A confusão persiste. As mentiras, embromações, pilantragens, patifarias, incompetências, roubalheiras e tantas coisas horrorosas, mas é que pioraram. Até o Supremo Tribunal Federal tem sua seriedade e notabilidade jurídica comprometidas.

Essa decisão de proibir Aécio Neves de sair de casa durante à noite é estranha. Mais do que isso, é inócua. Vamos explicar o motivo. Em 2011, o STF passou pelo vexame que pode ser repetido agora.

Severino de Souza Silva, então suplente de deputado (PSB-PE), impetrou Mandado de Segurança e o ministro Marco Aurélio concedeu liminar para obrigar que a Câmara dos Deputados lhe desse posse, imediatamente, na vaga que se abriu por causa do afastamento do deputado Danilo Cabral (PSB-PE). Mas Marco Maia (PT-RS), então presidente da Câmara, recusou cumprir a decisão. Por causa disso, o ministro Marco Aurélio pediu providências ao presidente do STF, que naquela época era o ministro Cezar Peluso e ao Procurador-Geral da República. Bobagem. O máximo que Peluso poderia fazer era dialogar, institucionalmente, com Marco Maia. E o Procurador-Geral da República abrir inquérito também contra Marco Maia. E se a desobediência ficasse comprovada, propor o PGR ação penal (oferecimento de denúncia) no STF contra o então presidente da Câmara. Mesmo assim, a denúncia, se recebida fosse pelo STF, poderia ter seu curso sustado, pela maioria dos votos dos deputados, conforme previsto no artigo 53, parágrafo 3º, da Constituição Federal, com a redação da Emenda Constitucional nº 35, de 20.12.2001. Preso é que Marco Maia jamais seria.

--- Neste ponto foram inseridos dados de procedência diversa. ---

(** * Vector-Plot: KML folder tree, tri-state toggles, entity reconciliation
      and visibility projection.

    Shallow embedding of the viewer script (the tree builder, the toggle
    math, the entity indexing and the visibility code, the loader, the
    handlers of the page, the filter, the totals and the text escaping)
    together with the properties of its specification and further
    properties of the code.

    Conventions.
    - A JavaScript [Map] is an association list in insertion order; [set] on a
      present key replaces the value in place, otherwise it appends.
    - JavaScript numbers are kept abstract (class [JsNum]): the script only
      rounds them, prints them, measures a haversine distance and compares two
      distances.  The general theorems hold for every interpretation; the
      worked documents at the end use the grid numbers of [Sample].
    - Loops and recursions that follow ids through the arena take fuel; the
      top-level functions supply [S (size arena)] and return [None] only
      when a chain of more present nodes than the arena holds was followed,
      that is when the script itself would not return.
    - A Cesium entity is addressed by its position in
      [kmlDataSource.entities.values] (a handle); the maps of the session
      hold handles, so writing [show] through a map entry writes the entity
      of the collection. *)

From Stdlib Require Import List String Ascii Bool Arith ZArith Lia.
From Stdlib Require Import DecimalNat DecimalString.
Import ListNotations.
Open Scope string_scope.
Open Scope list_scope.

Set Implicit Arguments.
Set Warnings "-register-all".

(* ------------------------------------------------------------------ *)
(** ** Option monad for fuel-bounded code *)

Definition obind {A B : Type} (o : option A) (f : A -> option B) : option B :=
  match o with
  | Some a => f a
  | None => None
  end.

Notation "x <- c1 ;; c2" := (obind c1 (fun x => c2))
  (at level 61, c1 at next level, right associativity).

(* ------------------------------------------------------------------ *)
(** ** Strings *)

(** White space removed by [String.prototype.trim] (ASCII part). *)
Definition is_ws (c : ascii) : bool :=
  match nat_of_ascii c with
  | 9 | 10 | 11 | 12 | 13 | 32 => true
  | _ => false
  end.

Fixpoint ltrim (s : string) : string :=
  match s with
  | EmptyString => EmptyString
  | String c r => if is_ws c then ltrim r else s
  end.

Definition string_rev (s : string) : string :=
  string_of_list_ascii (rev (list_ascii_of_string s)).

Definition trim (s : string) : string :=
  string_rev (ltrim (string_rev (ltrim s))).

Isto porque, tanto o crime de desobediência quanto o de prevaricação, artigos 330 e 319, respectivamente, do Código Penal, são infrações penais ditas de menor potencial ofensivo e as penas são de detenção. Afiançáveis, portanto.

E Marco Maia, como parlamentar, caso sua omissão fosse típica daqueles dois crimes, só poderia ser preso em flagrante e por crime que não fosse afiançável (inafiançável), como disposto no artigo 53, parágrafo 2º, da Constituição Federal:

"Desde a expedição do diploma, os membros do Congresso Nacional não poderão ser presos, salvo em flagrante de crime inafiançável. Nesse caso, os autos serão remetidos dentro de vinte e quatro horas à Casa respectiva, para que, pelo voto da maioria de seus membros, resolva sobre a prisão".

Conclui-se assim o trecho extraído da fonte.